Our own human-all-too-human expectations, spontaneous responses and obsessive fears have not markedly changed since the dawn of human history. In fact, the same rational, imaginative abilities that invented those ancient irrigation systems invented the iPhone. The human imagination functions now much as it always has, and gives us the power to imagine things that aren’t, and the power to imagine differently the things that are; and in that most human of qualities lies the power to radically transform the world. 

Of course, it’s wrong to say that sometime after the beginning of the 13th century the people who created Wupatki or the cliff dwellings along Walnut Canyon mysteriously disappeared. I’m sure their emigration was no mystery to them, and in fact, they continue to live on in their descendants. Thirteen different Native American communities, including the Hopi and Zuni people who consider Wupatki to be a sacred site and have a significant oral tradition regarding the area, claim to have some ancestral ties to the site.

But doesn’t every piece of earth, each plot of land, a rock outcropping, a river, a grassy knoll, have a rich and sundry history? We forget that Planet Earth is as alive as you or I (If you don’t think the earth breathes, just watch The Blue Planet documentary’s segment on the earth’s water cycle). And like us, the earth is also possessed of an unconscious, just as sleepily awash in memory, reverie, and dreams as we are. It is alive with its own movements, its unique interactions; it lives with and experiences emotion and memory, which then interfuse with our own. We, Alan Watts has said, don’t come into this world, we come out of it. The Earth influences us the same way children are influenced by their parents.

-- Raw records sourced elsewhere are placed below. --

Lemma strict_filter_compares_whole_spec_witness :
  filter_step status_service [] ("status"%string, strict_spec)
  = Ret [QEq "status" strict_spec].
Proof.
  destruct strict_filter_compares_whole_spec as [H _].
  apply (H status_service [] "status"%string
           [("isMatch"%string, VBool false); ("values"%string, VBool true)]);
    reflexivity.
Defined.

(** *** Counting *)

Lemma filter_reduce_throws svc entries : forall acc e,
  filter_reduce svc acc entries = Throw e -> e = TypeError.
Proof.
  induction entries as [|[fld v] rest IH]; intros acc e; cbn [filter_reduce].
  - discriminate.
  - destruct (filter_step svc acc (fld, v)) as [acc'|e'] eqn:E.
    + apply IH.
    + intros H. inversion H; subst. unfold filter_step in E.
      destruct (negb _ || _); [discriminate|].
      destruct v; try (inversion E; reflexivity);
        repeat match type of E with
               | context [if ?b then _ else _] => destruct b
               | context [match ?l with [] => _ | _ => _ end] => destruct l
               end; discriminate.
Qed.




End AdapterSpec.

Module WriteSpec.
Import JS Numeral Snowflake Run Mongo Registry Adapter Examples
  GeneratorFacts OrderFacts ObjectFacts.

Lemma same_params_refl g : same_params g g.
Proof. repeat split. Qed.

Lemma same_params_trans g1 g2 g3 :
  same_params g1 g2 -> same_params g2 g3 -> same_params g1 g3.
Proof.
  intros (A1 & A2 & A3) (B1 & B2 & B3). repeat split; congruence.
Qed.

(** [addIdToEntity] with a working generator: the new object keeps every
    value the caller supplied under the primary column. *)
Lemma addIdToEntity_ok svc pf g now entity :
  primaryField svc = Some pf -> wf_state g = true ->
  0 <= now - epoch - Snowflake.offset g ->
  exists e g',
    addIdToEntity svc g now entity = (Ret e, g')
    /\ wf_state g' = true /\ same_params g g'
    /\ (unique_keys entity ->
        forall v, get entity (columnName pf) = Some v ->
                  get e (columnName pf) = Some v).
Proof.
  intros Hpf Hwf Hin. unfold addIdToEntity. rewrite Hpf.
  destruct (String.eqb (generated pf) "user").
  - exists entity, g. auto using same_params_refl.
  - destruct (generate_returns g now Hwf Hin)
      as (ident & Hout & _ & _ & Hwf' & Hp).
    destruct (generate g now) as [o g'] eqn:E. cbn [fst snd] in *. subst o.
    eexists. exists g'. split; [reflexivity|]. split; [auto|]. split; [auto|].
    intros Hu v Hv. now rewrite get_spread, Hv.
Qed.

Lemma remap_ok svc pf g0 clock entities : forall g i,
  primaryField svc = Some pf ->
  wf_state g = true -> same_params g0 g ->
  (forall k, 0 <= clock k - epoch - Snowflake.offset g0) ->
  exists l g',
    remap svc g clock i entities = (Ret l, g')
    /\ Forall2 (fun ent e =>
                  unique_keys ent ->
                  forall v, get ent (columnName pf) = Some v ->
                            get e (columnName pf) = Some v)
               entities l.
Proof.
  induction entities as [|ent rest IH]; intros g i Hpf Hwf Hp Hin.
  - exists [], g. split; [reflexivity|constructor].
  - cbn [remap].
    destruct (addIdToEntity_ok svc pf g (clock i) ent Hpf Hwf)
      as (e & g' & E & Hwf' & Hp' & Hkeep).
    { destruct Hp as (_ & Ho & _). rewrite Ho. apply Hin. }
    rewrite E.
    destruct (IH g' (S i) Hpf Hwf' (same_params_trans _ _ _ Hp Hp') Hin)
      as (l & g'' & E' & HF).
    rewrite E'. exists (e :: l), g''. split; [reflexivity|].
    constructor; auto.
Qed.

(** C9: an entity that already has a value under the primary column
    keeps it.  With a working generator and an acknowledging driver,
    [insert] persists and returns a document holding the caller's value,
    and every document that [insertMany] persists holds the value its
    entity supplied, whether or not the schema marks the primary key as
    generated by the system: the generated key is written first and the
    entity's own properties are spread over it. *)
Theorem caller_supplied_key_is_kept svc pf w now oid entity v :
  primaryField svc = Some pf ->
  unique_keys entity -> get entity (columnName pf) = Some v ->
  wf_state (gen w) = true -> 0 <= now - epoch - Snowflake.offset (gen w) ->
  (exists e g',
     insert svc w now oid Acknowledged entity
     = (Ret e, {| coll := coll w ++ [e]; gen := g' |})
     /\ get e (columnName pf) = Some v)
  /\ (forall clock oids flag entities,
        (forall k, 0 <= clock k - epoch - Snowflake.offset (gen w)) ->
        exists docs res g',
          insertMany svc w clock oids Acknowledged entities flag
          = (Ret res, {| coll := coll w ++ docs; gen := g' |})
          /\ Forall2 (fun ent doc =>
                        unique_keys ent ->
                        forall x, get ent (columnName pf) = Some x ->
                                  get doc (columnName pf) = Some x)
                     entities docs).
Proof.
  intros Hpf Hu Hv Hwf Hin. split.
  - destruct (addIdToEntity_ok svc pf (gen w) now entity Hpf Hwf Hin)
      as (e & g' & E & _ & _ & Hkeep).
    unfold insert. rewrite E. cbn [collection_insertOne].
    exists (with_id e oid), g'. split; [reflexivity|].
    apply get_with_id. now apply Hkeep.
  - intros clock oids flag entities Hclock.
    destruct (remap_ok svc pf (gen w) clock entities (gen w) 0%nat Hpf Hwf
                (same_params_refl _) Hclock) as (l & g' & E & HF).
    unfold insertMany. rewrite E. cbn [collection_insertMany].
    eexists. eexists. exists g'. split; [reflexivity|].
    pose proof (with_ids_keeps l oids 0) as HW.
    revert HF HW. generalize (with_ids l oids 0). clear.
    intros docs HF. revert docs.
    induction HF as [|ent e ents l H HF IH]; intros docs HW;
      inversion HW; subst; constructor; auto.
Qed.

Lemma caller_supplied_key_is_kept_witness :
  exists e g',
    insert id_service {| coll := []; gen := generator |} today (VStr "oid")
      Acknowledged [("id"%string, VStr "mine"); ("name"%string, VStr "a")]
    = (Ret e, {| coll := [] ++ [e]; gen := g' |})
    /\ get e "id" = Some (VStr "mine").
Proof.
  destruct (caller_supplied_key_is_kept id_service
              {| columnName := "id"; generated := "system" |}
              {| coll := []; gen := generator |} today (VStr "oid")
              [("id"%string, VStr "mine"); ("name"%string, VStr "a")]
              (VStr "mine")) as [H _].
  - reflexivity.
  - repeat constructor; simpl; intuition discriminate.
  - reflexivity.
  - reflexivity.
  - vm_compute. congruence.
  - exact H.
Defined.

(** With a primary key generated by the system, what [insertMany] returns
    for [returnEntities] is the caller's array, whatever was persisted. *)
Lemma insertMany_returns_callers_array svc w clock oids entities res w' :
  shares_entities svc = false ->
  insertMany svc w clock oids Acknowledged entities true = (Ret res, w') ->
  res = map VObj entities.
Proof.
  intros Hs. unfold insertMany. rewrite Hs.
  destruct (remap svc (gen w) clock 0 entities) as [[l|e] g]; [|discriminate].
  cbn [collection_insertMany]. intros H. inversion H. reflexivity.
Qed.

(** C3, at the failing input: for one entity without key and
    [returnEntities] set, the document persisted holds the generated
    identifier under [id] while the entity returned holds none; without
    the flag the result is the driver's [_id], not the generated
    identifier. *)
Theorem insertMany_drops_generated_ids :
  let w := {| coll := []; gen := generator |} in
  let entities := [[("name"%string, VStr "a")]] in
  let run flag :=
    insertMany id_service w (fun _ => today) (fun _ => VStr "oid")
      Acknowledged entities flag in
  fst (run true) = Ret [VObj [("name"%string, VStr "a")]]
  /\ map (fun d => get d "id") (coll (snd (run true)))
     = [Some (VStr "02892725757363169001477")]
  /\ fst (run false) = Ret [VStr "oid"].
Proof. repeat split; vm_compute; reflexivity. Qed.

(** *** Replacing *)

(** C4, as stated, fails: a replacement entity that carries its own [id]
    is stored under that value, not under the [id] argument. *)
Lemma replaceById_counterexample :
  exists v w',
    replaceById
      {| coll := [[("_id"%string, VStr "o1"); ("id"%string, VStr "1");
                   ("name"%string, VStr "a")]];
         gen := generator |}
      (VStr "1") [("id"%string, VStr "2"); ("name"%string, VStr "b")]
    = Some (Ret (Some v), w')
    /\ coll w' = [v]
    /\ get v "id" = Some (VStr "2")
    /\ get v "id" <> Some (VStr "1").
Proof.
  eexists. eexists. split; [vm_compute; reflexivity|].
  split; [reflexivity|]. split; [reflexivity|]. discriminate.
Qed.

Lemma replacement_get old e d :
  replacement old e = Ret d ->
  forall k, k <> "_id"%string -> get d k = get e k.
Proof.
  unfold replacement. intros H k Hk.
  destruct (get e "_id") as [i'|], (get old "_id") as [i0|];
    try (destruct (value_eqb i' i0)); inversion H; subst; auto.
  cbn [get]. destruct (String.eqb_spec "_id" k); [congruence|reflexivity].
Qed.

Lemma replacement_without_id old e :
  get e "_id" = None -> exists d, replacement old e = Ret d.
Proof.
  intros H. unfold replacement. rewrite H.
  destruct (get old "_id"); eauto.
Qed.

(** The driver replaces the first document that satisfies the filter, in
    its place, and leaves the others as they are. *)
Lemma findOneAndReplace_first q e doc after before :
  (forall d, In d before -> matches d q = Some false) ->
  matches doc q = Some true ->
  findOneAndReplace (before ++ doc :: after) q e
  = Some match replacement doc e with
         | Ret d => Ret (before ++ d :: after, Some d)
         | Throw err => Throw err
         end.
Proof.
  intros Hb Hm. induction before as [|d0 before IH];
    cbn [app findOneAndReplace].
  - rewrite Hm. reflexivity.
  - rewrite (Hb d0) by now left.
    rewrite IH by (intros d Hd; apply Hb; now right).
    rewrite ArithFacts.option_bind_Some_l.
    now destruct (replacement doc e).
Qed.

So, now we find ourselves in the first quarter of the 21st century, blithely using technology we don’t understand, in a world whose manias often sweep us along as though we’re caught in a rip tide. Regardless of our will or desire, we are often left wondering what life means and how we should live; I should think that every human generation from the beginning of our species has felt this way about life. And what is the point of such a life? Well, I don’t think there needs to be one beyond having as full an experience of being alive as possible. But that’s no small thing; having such an experience of being alive transcends understandings of meaning and purpose, it constellates the longing that triggers imagination, which drives most human behavior, and connects us to those ancient peoples across the “dark backward and abysm” of time. If there must be a point, then the point is that, as Whitman wrote, the powerful play goes on and we may contribute a verse.